Attention, all fans of George Lucas's saga about galaxies in turmoil: The land of glitz and glamour will be home to the Scum and Villainy Cantina this holiday season. According to the Nerdist, the Star Wars­–themed pop-up in Hollywood will dish up food and drink for all the nerdy fans. A reservation at the Cantina will include two drinks, a Scum and Villainy challenge coin, a souvenir glass, a two-hour visit and more. Walk-in customers will only be admitted from 11 p.m. to 2 a.m. If the Cantina is everything your little Star Wars–loving heart could ever imagine, you can use the challenge coin to return during walk-in hours for free. Reservations open on the Cantina's site next week, the Nerdist reports.

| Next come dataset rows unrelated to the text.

(** * misaka_danmu_server: task orchestration, codec and reorder engine

    A shallow embedding of [src/tasks.py] and the properties its
    specification states about it.  Python values are embedded as follows.

    - [int] is [Z] (unbounded).
    - [str] made of ASCII digits, signs and fixed literals is [string];
      the comment codec, which handles arbitrary text, uses lists of
      Unicode code points ([ustr]).
    - A coroutine is a function in the monad [M]: it threads a [World]
      (catalog, session, files, journal) and ends in a value or a raised
      exception.  Every awaited call of a collaborator may raise: the
      fault schedule [faults] says which call (counted by the world's
      clock) raises what.

    The first part holds the definitions, the second part the proofs. *)

From Stdlib Require Import ZArith NArith QArith String Ascii List Lia Bool.
From stdpp Require Import base option list sorting gmap strings.

Open Scope Z_scope.

(* ================================================================= *)
(** * Part I: definitions *)
(* ================================================================= *)

(* ----------------------------------------------------------------- *)
(** ** Python built-ins on integers and digit strings *)

Module Py.

(** Truthiness of an optional string ([None] and [''] are falsy). *)
Definition truthy (s : option string) : bool :=
  match s with
  | None => false
  | Some s => negb (String.eqb s "")
  end.

Definition digit_char (d : Z) : ascii := ascii_of_nat (48 + Z.to_nat d).

(** Decimal digits of a non-negative integer, most significant first;
    [fuel] bounds the number of digits after the first. *)
Fixpoint digits_go (fuel : nat) (n : Z) (acc : string) : string :=
  let acc' := String (digit_char (n mod 10)) acc in
  match fuel with
  | O => acc'
  | S f => if Z.ltb n 10 then acc' else digits_go f (n / 10) acc'
  end.

Definition str_nat (n : Z) : string :=
  digits_go (Z.to_nat (Z.log2 n)) n "".

(** [str(n)] *)
Definition str (n : Z) : string :=
  if Z.ltb n 0 then "-" +:+ str_nat (- n) else str_nat n.

Fixpoint zeros (k : nat) : string :=
  match k with
  | O => ""
  | S k => String "0" (zeros k)
  end.

Definition zfill (width : nat) (s : string) : string :=
  zeros (width - String.length s) +:+ s.

(** [format(n, '0<width>d')], the conversion behind [f"{n:06d}"]: the sign
    comes first and counts in the width, zeros fill up to the width, and
    a number with more digits than the width is not truncated. *)
Definition format_0d (width : nat) (n : Z) : string :=
  if Z.ltb n 0 then "-" +:+ zfill (width - 1) (str_nat (- n))
  else zfill width (str_nat n).

Definition is_digit (c : ascii) : bool :=
  (48 <=? nat_of_ascii c)%nat && (nat_of_ascii c <=? 57)%nat.

Definition digit_val (c : ascii) : Z := Z.of_nat (nat_of_ascii c) - 48.

Fixpoint int_digits (s : string) (acc : Z) : option Z :=
  match s with
  | EmptyString => Some acc
  | String c s' =>
      if is_digit c then int_digits s' (10 * acc + digit_val c) else None
  end.

(** [int(s)] on the strings an f-string of integers can produce: an
    optional leading sign followed by ASCII digits.  [None] is
    [ValueError].  (Surrounding blanks and digit-grouping underscores,
    which [int] also accepts, do not occur in such strings.) *)
Definition int (s : string) : option Z :=
  match s with
  | EmptyString => None
  | String c s' =>
      if Ascii.eqb c "-" then
        match s' with
        | EmptyString => None
        | _ => option_map Z.opp (int_digits s' 0)
        end
      else if Ascii.eqb c "+" then
        match s' with
        | EmptyString => None
        | _ => int_digits s' 0
        end
      else int_digits s 0
  end.

(** The fixed-width numeral of [n]: its [width] low decimal digits. *)
Fixpoint fixed (width : nat) (n : Z) : string :=
  match width with
  | O => ""
  | S w => fixed w (n / 10) +:+ String (digit_char (n mod 10)) ""
  end.

End Py.

(* ----------------------------------------------------------------- *)
(** ** Episode identity (tasks.py, line 768) *)

(** [int(f"25{anime_id:06d}{source_order:02d}{new_index:04d}")] *)
Definition new_id (anime_id source_order new_index : Z) : option Z :=
  Py.int ("25" +:+ Py.format_0d 6 anime_id +:+ Py.format_0d 2 source_order
               +:+ Py.format_0d 4 new_index).

(* ----------------------------------------------------------------- *)
(** ** Range compression (tasks.py, lines 61-83) *)

(** [sorted(list(set(episode_indices)))] *)
Definition sorted_set (episode_indices : list Z) : list Z :=
  merge_sort Z.le (remove_dups episode_indices).

(** [str(start) if start == end else f"{start}-{end}"] *)
Definition range_token (start end_ : Z) : string :=
  if Z.eqb start end_ then Py.str start
  else Py.str start +:+ "-" +:+ Py.str end_.

(** The [for i in range(1, len(indices))] loop together with the append
    that follows it; [rest] is [indices[i:]]. *)
Fixpoint range_loop (rest : list Z) (start end_ : Z) (ranges : list string)
  : list string :=
  match rest with
  | [] => ranges ++ [range_token start end_]
  | x :: rest' =>
      if Z.eqb x (end_ + 1) then range_loop rest' start x ranges
      else range_loop rest' x x (ranges ++ [range_token start end_])
  end.

Definition _generate_episode_range_string (episode_indices : list Z) : string :=
  match episode_indices with
  | [] => "无"
  | _ =>
      match sorted_set episode_indices with
      | [] => "无"
      | first :: rest => String.concat ", " (range_loop rest first first [])
      end
  end.

(** The runs behind the tokens: the same loop, keeping each
    [(start, end)] pair instead of its rendering. *)
Fixpoint runs_loop (rest : list Z) (start end_ : Z) : list (Z * Z) :=
  match rest with
  | [] => [(start, end_)]
  | x :: rest' =>
      if Z.eqb x (end_ + 1) then runs_loop rest' start x
      else (start, end_) :: runs_loop rest' x x
  end.

Definition covers (r : Z * Z) (x : Z) : Prop := r.1 <= x <= r.2.

(* ----------------------------------------------------------------- *)
(** ** Text of arbitrary content *)

(** A Python [str] as the list of its Unicode code points. *)
Definition ustr : Type := list N.

(** An ASCII literal. *)
Definition u (s : string) : ustr :=
  map N_of_ascii (list_ascii_of_string s).

(** [s.split(sep)] for a one-character separator *)
Fixpoint split (sep : N) (s : ustr) : list ustr :=
  match s with
  | [] => [[]]
  | c :: s' =>
      if N.eqb c sep then [] :: split sep s'
      else match split sep s' with
           | part :: parts => (c :: part) :: parts
           | [] => [[c]]
           end
  end.

(** [sep.join(parts)] *)
Fixpoint join (sep : ustr) (parts : list ustr) : ustr :=
  match parts with
  | [] => []
  | [x] => x
  | x :: rest => x ++ sep ++ join sep rest
  end.

(** [c in s] for a character [c] *)
Definition contains (c : N) (s : ustr) : bool := existsb (N.eqb c) s.

(** [l.insert(i, x)] for [i >= 0] *)
Definition list_insert_at {A} (i : nat) (x : A) (l : list A) : list A :=
  take i l ++ x :: drop i l.

(** [xml.sax.saxutils.escape]: [&], [>] and [<] become [&amp;], [&gt;]
    and [&lt;]. *)
Definition escape_char (c : N) : ustr :=
  if N.eqb c 38 then u "&amp;"
  else if N.eqb c 62 then u "&gt;"
  else if N.eqb c 60 then u "&lt;"
  else [c].

Definition xml_escape (data : ustr) : ustr := flat_map escape_char data.

(* ----------------------------------------------------------------- *)
(** ** The comment codec: generation (tasks.py, lines 85-120) *)

Module dict.

(** A comment: a dict of which the codec reads the keys ['p'] (the packed
    attribute) and ['m'] (the text); [None] is an absent key. *)
Record comment : Type := mk { p : option ustr; m : option ustr }.

End dict.

Abbreviation comment := dict.comment.

(** Lines 107-111: the index of the first part that holds both brackets,
    or the number of parts. *)
Fixpoint find_tag (p_parts : list ustr) (i : nat) : option nat :=
  match p_parts with
  | [] => None
  | part :: rest =>
      if contains 91 part && contains 93 part then Some i
      else find_tag rest (S i)
  end.

Definition core_parts_count (p_parts : list ustr) : nat :=
  default (length p_parts) (find_tag p_parts 0).

(** Lines 104-116: the packed attribute as it is emitted. *)
Definition emit_p_attr (p_attr : ustr) : ustr :=
  let p_parts := split 44 p_attr in
  if Nat.eqb (core_parts_count p_parts) 3
  then join [44%N] (list_insert_at 2 (u "25") p_parts)
  else p_attr.

Definition default_p_attr : ustr := u "0,1,25,16777215".

(** Line 118: [f'  <d p="{p_attr}">{content}</d>'] *)
Definition d_element (c : comment) : ustr :=
  let content := xml_escape (default [] (dict.m c)) in
  let p_attr := emit_p_attr (default default_p_attr (dict.p c)) in
  u "  <d p=" ++ [34%N] ++ p_attr ++ [34%N] ++ u ">" ++ content ++ u "</d>".

Definition xml_declaration : ustr :=
  u "<?xml version=" ++ [34%N] ++ u "1.0" ++ [34%N] ++ u " encoding="
    ++ [34%N] ++ u "UTF-8" ++ [34%N] ++ u "?>".

Definition dandan_header (count : nat) : list ustr :=
  [xml_declaration;
   u "<i>";
   u "  <chatserver>danmu</chatserver>";
   u "  <chatid>0</chatid>";
   u "  <mission>0</mission>";
   u "  <maxlimit>" ++ u (Py.str (Z.of_nat count)) ++ u "</maxlimit>";
   u "  <source>kuyun</source>"].

Definition _generate_dandan_xml (comments : list comment) : ustr :=
  join [10%N]
    (dandan_header (length comments) ++ map d_element comments ++ [u "</i>"]).

(* ----------------------------------------------------------------- *)
(** ** A model of [xml.etree.ElementTree.iterparse]

    The parser is the standard library's (expat); it is modelled as a
    machine that reads one character at a time.  The model covers what
    the generator can emit and the errors nearby: one XML declaration as
    the generator writes it, elements with attributes, character data,
    the five predefined entities, line-end and attribute-value
    normalisation, and the well-formedness errors of these.  Anything
    else (comments, CDATA, DOCTYPE, processing instructions, character
    references, namespaces, non-ASCII names, a raw [>] in character
    data) ends the run as [Unmodelled]: the model says nothing there. *)

(** What the loop reads of an element at its ['end'] event: [elem.tag],
    [elem.get(...)] and [elem.text]. *)
Record element : Type := mkElement {
  tag : ustr;
  attrib : list (ustr * ustr);
  text : option ustr
}.

Record open_element : Type := mkOpen {
  o_tag : ustr;
  o_attrib : list (ustr * ustr);
  o_text : ustr;          (* character data before the first child *)
  o_has_child : bool
}.

Inductive mode : Type :=
| Content (after_cr : bool)
| TagStart
| StartName (name : ustr)
| InTag (name : ustr) (attrs : list (ustr * ustr)) (spaced : bool)
| AttrName (name : ustr) (attrs : list (ustr * ustr)) (key : ustr)
| AttrEq (name : ustr) (attrs : list (ustr * ustr)) (key : ustr)
| AttrQuote (name : ustr) (attrs : list (ustr * ustr)) (key : ustr)
| AttrValue (name : ustr) (attrs : list (ustr * ustr)) (key : ustr)
            (q : N) (val : ustr) (after_cr : bool)
| AttrRef (name : ustr) (attrs : list (ustr * ustr)) (key : ustr)
          (q : N) (val : ustr) (ent : ustr)
| EmptyClose (name : ustr) (attrs : list (ustr * ustr))
| EndName (name : ustr)
| EndSpace (name : ustr)
| TextRef (ent : ustr).

Record parser : Type := mkParser {
  p_mode : mode;
  p_stack : list open_element;
  p_root_done : bool;
  p_events : list element
}.

Inductive fed : Type :=
| Next (st : parser)
| NotWellFormed
| NotModelled.

(** The [Char] production of XML 1.0. *)
Definition is_xml_char (c : N) : bool :=
  N.eqb c 9 || N.eqb c 10 || N.eqb c 13
  || (N.leb 32 c && N.leb c 55295)
  || (N.leb 57344 c && N.leb c 65533)
  || (N.leb 65536 c && N.leb c 1114111).

Definition is_space (c : N) : bool :=
  N.eqb c 32 || N.eqb c 9 || N.eqb c 10 || N.eqb c 13.

(** ASCII name characters; the colon belongs to namespaces. *)
Definition is_name_start (c : N) : bool :=
  (N.leb 65 c && N.leb c 90) || (N.leb 97 c && N.leb c 122) || N.eqb c 95.

Definition is_name_char (c : N) : bool :=
  is_name_start c || (N.leb 48 c && N.leb c 57) || N.eqb c 45 || N.eqb c 46.

Definition ustr_eqb (a b : ustr) : bool := bool_decide (a = b).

The new and improved nutrition label

The food label has been revamped, but that wasn't enough for Sage Project. The startup website has created over 20,000 personalized nutrition labels for fresh and packaged foods, according to Wired. The site's goal is to make it easier for people to know what they're ingesting in terms of nutrients, calories, ingredients and allergens. Each food's page also includes its native origin, an exercise equivalent and an animated GIF of a chocolate bar or pear doing that exercise. The smartly designed site is eye-catching, definitely, but will users be diligent in checking the facts on what they're consuming if it's not already attached to the packaging?

This is how photographers cooked in the 1970s

Nothing tickles us more than a vintage cookbook, and while they all can't be Julia Child's Mastering the Art of French Cooking, a myriad of photos attached with quirky recipes from photographers is just as pleasing. The Photographer's Cookbook was collected as something that kept a bored assistant museum registrar busy in 1977, NPR reports. Submissions from photographers of all calibers were included in the cookbook. Recipes including "two four-minute eggs" submitted by Ralph Steiner, known for pioneering the documentary scene (to cook, "'watch one's watch watchfully for 240 seconds' after dropping eggs into the hot water"), and Neal Slavin's portrait of hot dogs dressed in all different sorts of toppings fill the pages.

Wake up and listen to the sounds of a knife chopping!

There's nothing like waking up to the sounds of somebody else making breakfast. Some, like Japanese company Nanka, love the concept so much that they've created an alarm clock that wakes sleepyheads with the sound of a chopping knife and a "mister for your morning cup of miso," according to RocketNews 24. The Jikkalarm comes in two modes: Mom (faster pace) and Newlywed (clumsy and slower), because single people apparently can't be as skilled as mama. The alarm clock is not yet on the mass market but premiered this year at Maker Faire Tokyo.